Zapier can work both ways. Users will be able to send MM tasks to Zapier and based on the Zaps they have created these will be sent to other applications to create tasks, trigger notifications or even insert material into databases. Zapier will also integrate with CRM applications.
This all looks great but there is one downside. While Zapier offers a free account this appears to be fairly basic, while the next level up costs US$20 a month. Admittedly this isn’t a lot of money but with the move to a subscription model gaining momentum it will add to the monthly overhead for organisations which require multiple licences.
The main new feature is the addition of critical path management – again a feature that many users have sought for a long time. As Mindjet notes, when the option to “Show Critical Path in Map & Gantt” is selected, “icons indicating the task is critical will appear on relevant topics and the path will be highlighted on the Gantt chart”. A filter has been added that will show or hide critical tasks.
The task highlighting feature has also been expanded with options that allow users to change the topic fill colors for tasks that are “Late, At-Risk and tasks that have been completed.” This is a very welcome step towards replacing the functionality that was lost when Mindjet acquired Power Markers and dumped the conditional task formatting feature that made this such a powerful add-in. In addition users will have the ability to toggle between highlighting only roll-up tasks or all tasks in the map.
While these features are largely incremental they may be enough to allow some users to manage projects entirely within MM. The lack of the critical path feature in particular has been a deal breaker for some project managers.
The final sneak peek deals with the introduction of timeline diagrams. As Mindjet observes, timeline diagrams display a series of events in chronological order. Traditionally these have been static diagrams but the new MM feature will be “dynamic and interactive”.
Users will be able to open and close timeline branches and “highlight events with meta data like priority or other icon markers, hyperlinks, notes, attachments, etc.” The marker index can also be used to navigate the timeline or to apply filters. They will be available in either horizontal or vertical layouts and the scale of the timeline will be “determined by the user and the context of the diagram being created”. It will even be possible to have multiple timelines in a single map, each starting with a separate floating topic.

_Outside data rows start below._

(* ===== verification/WGInv.v ===== *)
(** * wireguard-go/device: the invariant of a device, and how it is kept

    [sound]: what holds of a device between any two operations. Every entry of
    the index table leads to a running peer and to one of its sessions or its
    handshake; pointers are valid; running peers are in the map; allowed IPs
    belong to peers of the map; a queued nonce is below its session's counter.
    [ext] is how a device may develop under operations that neither stop nor
    remove a peer, [evolves] under any. [keeps] is the program logic over the
    monad: the operation comes to an end, and keeps both. *)
From S2P Require Import Prelude GoStrings GoNet GoBytes WGCrypto WGCookie WGState Handshake HandshakeProofs WGPeer.
From S2P Require AllowedIPs AllowedIPsProofs.
Open Scope Z_scope.

Section inv.
Context {BI : Bind}.
Implicit Types (d : Device) (p : pid) (x : Peer).

(** ** Facts about a state *)
Definition known p d : Prop := is_Some (peers d !! p).
Definition in_map p d : Prop := exists pk, keyMap d !! pk = Some p.
Definition running p d : Prop := exists x, peers d !! p = Some x /\ isRunning x = true.
Definition valid (k : kid) d : Prop := is_Some (keypair_store d !! k).
Definition up d : Prop := state d = deviceStateUp.
(** ** Indices *)
Definition indices_of d x : list Z :=
  hs_localIndex (handshake x) :: omap (fun o => k ← o; kp_localIndex <$> keypair_store d !! k) (slots (keypairs x)).
Lemma indices_length d x : (length (indices_of d x) <= 4)%nat.
Proof.
  unfold indices_of, slots. cbn. repeat match goal with |- context [match ?o with Some _ => _ | None => _ end] => destruct o end; cbn; lia.
Qed.
Lemma concat_length_le {A} (n : nat) (l : list (list A)) : (forall y, y ∈ l -> (length y <= n)%nat) -> (length (concat l) <= n * length l)%nat.
Proof.
  induction l as [|y l IH]; intros H; cbn; [lia|]. rewrite length_app.
  pose proof (H y ltac:(by left)). specialize (IH (fun z Hz => H z (list_elem_of_further _ _ _ Hz))). lia.
Qed.
Lemma table_size d : sound d -> (size (indexTable d) <= 4 * MaxPeers)%nat.
Proof.
  intros HS. set (f := fun kp : list Z * pid => match peers d !! kp.2 with Some x => indices_of d x | None => [] end).
  set (l := concat (map f (map_to_list (keyMap d)))).
  trans (length l).
  - rewrite <- (size_dom (indexTable d)). unfold size, set_size. apply submseteq_length, NoDup_submseteq; [apply NoDup_elements|].
    intros i [e Hi]%elem_of_elements%elem_of_dom.
    destruct (s_index d HS i e Hi) as (x & Hx & Hr & Hc). pose proof (proj2 (s_peer d HS _ _ Hx)) as Hm. rewrite Hr in Hm.
    apply list_elem_of_In, in_concat. exists (indices_of d x). split.
    + apply in_map_iff. exists (hs_remoteStatic (handshake x), ie_peer e). unfold f. cbn [snd]. rewrite Hx. split; [done|].
      by apply list_elem_of_In, elem_of_map_to_list.
    + apply list_elem_of_In. unfold indices_of. destruct Hc as [(_ & _ & <-)|(_ & k & kp & _ & Hk & Hkp & <-)]; [by left|right].
      apply list_elem_of_omap. exists (Some k). split; [done|]. cbn. by rewrite Hkp.
  - etrans; [apply (concat_length_le 4)|].
    + intros y Hy. apply list_elem_of_fmap in Hy as (kp & -> & _). unfold f. destruct (peers d !! kp.2); [apply indices_length|cbn; lia].
    + rewrite length_map, length_map_to_list. pose proof (s_size d HS). lia.
Qed.

(** Enough draws: among the numbers of that many calls there is an error, or
    more different indices than can be in use. *)
Definition generator_ok (entropy : nat -> list Z * option error) (draws : nat) : Prop :=
  forall n, (exists i, (i < draws)%nat /\ (entropy (n + i)%nat).2 <> None) \/
    (4 * MaxPeers < length (remove_dups (map (fun i => le_val (take 4 (entropy (n + i)%nat).1)) (seq 0 draws))))%nat.
Lemma NewIndex_stops entropy draws p d j : (j < draws)%nat ->
  (entropy (rnd d + j)%nat).2 <> None \/ indexTable d !! drawn entropy d j = None ->
  exists r d', NewIndexForHandshake entropy draws p d = Some (r, d').
Proof.
  revert d j. induction draws as [|m IH]; intros d j Hj Hor; [lia|]. cbn [NewIndexForHandshake].
  rewrite bind_run. change (randUint32 entropy d) with
    (Some ((le_val (take 4 (entropy (rnd d)).1), (entropy (rnd d)).2), set_rnd (S (rnd d)) d)).
  cbv beta iota. cbn [fst snd]. destruct ((entropy (rnd d)).2) as [er|] eqn:He; [by eexists _, _|].
  rewrite gets_bind. case_bool_decide as Hu; [|by eexists _, _].
  destruct j as [|j].
  - unfold drawn in Hor. rewrite Nat.add_0_r in Hor. destruct Hor as [?|Hn]; [congruence|]. apply eq_None_not_Some in Hn. done.
  - apply (IH _ j); [lia|]. unfold drawn in *. cbn [rnd set_rnd]. by rewrite Nat.add_succ_r in Hor.
Qed.
Lemma NewIndex_total entropy draws p d : generator_ok entropy draws -> sound d ->
  exists r d', NewIndexForHandshake entropy draws p d = Some (r, d').
Proof.
  intros Hg HS. destruct (Hg (rnd d)) as [(i & Hi & He)|Hlen]; [by apply (NewIndex_stops _ _ _ _ i); [|left]|].
  destruct (decide (Exists (fun j => indexTable d !! drawn entropy d j = None) (seq 0 draws))) as [Hex|Hno].
  - apply Exists_exists in Hex as (j & Hj%elem_of_seq & Hf). apply (NewIndex_stops _ _ _ _ j); [lia|by right].
  - exfalso. pose proof (table_size d HS) as Hsz. apply Nat.lt_nge in Hlen. apply Hlen. etrans; [|exact Hsz].
    rewrite <- (size_dom (indexTable d)), <- (size_list_to_set (C := gset Z)) by apply NoDup_remove_dups.
    apply subseteq_size. intros i Hi%elem_of_list_to_set. apply elem_of_remove_dups, list_elem_of_fmap in Hi as (j & -> & Hj).
    apply elem_of_dom. apply not_eq_None_Some. intros Hf. apply Hno, Exists_exists. by exists j.
Qed.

While this is a new feature for Mindjet, several of the company’s competitors added timelines to their programs a while ago. The implementation as described in the sneak peek does however appear to offer greater flexibility as well as the potential to be combined with other features such as HTML 5 export and critical path analysis.
A number of other features were outlined in the preview but have not been the subject of a separate sneak peek. These include simplified flowchart creation, enhanced diagram tools, a “flyout topic shape selector”, right-angle relationship lines, “new calendar display options”, 600 additional images and “simplified file management”.
Like the more substantial features described in the sneak peeks these are all welcome additions which have the potential to expand the usefulness of MM. Ultimately a lot will depend however on how well all the new features have been integrated within the program, and with each other.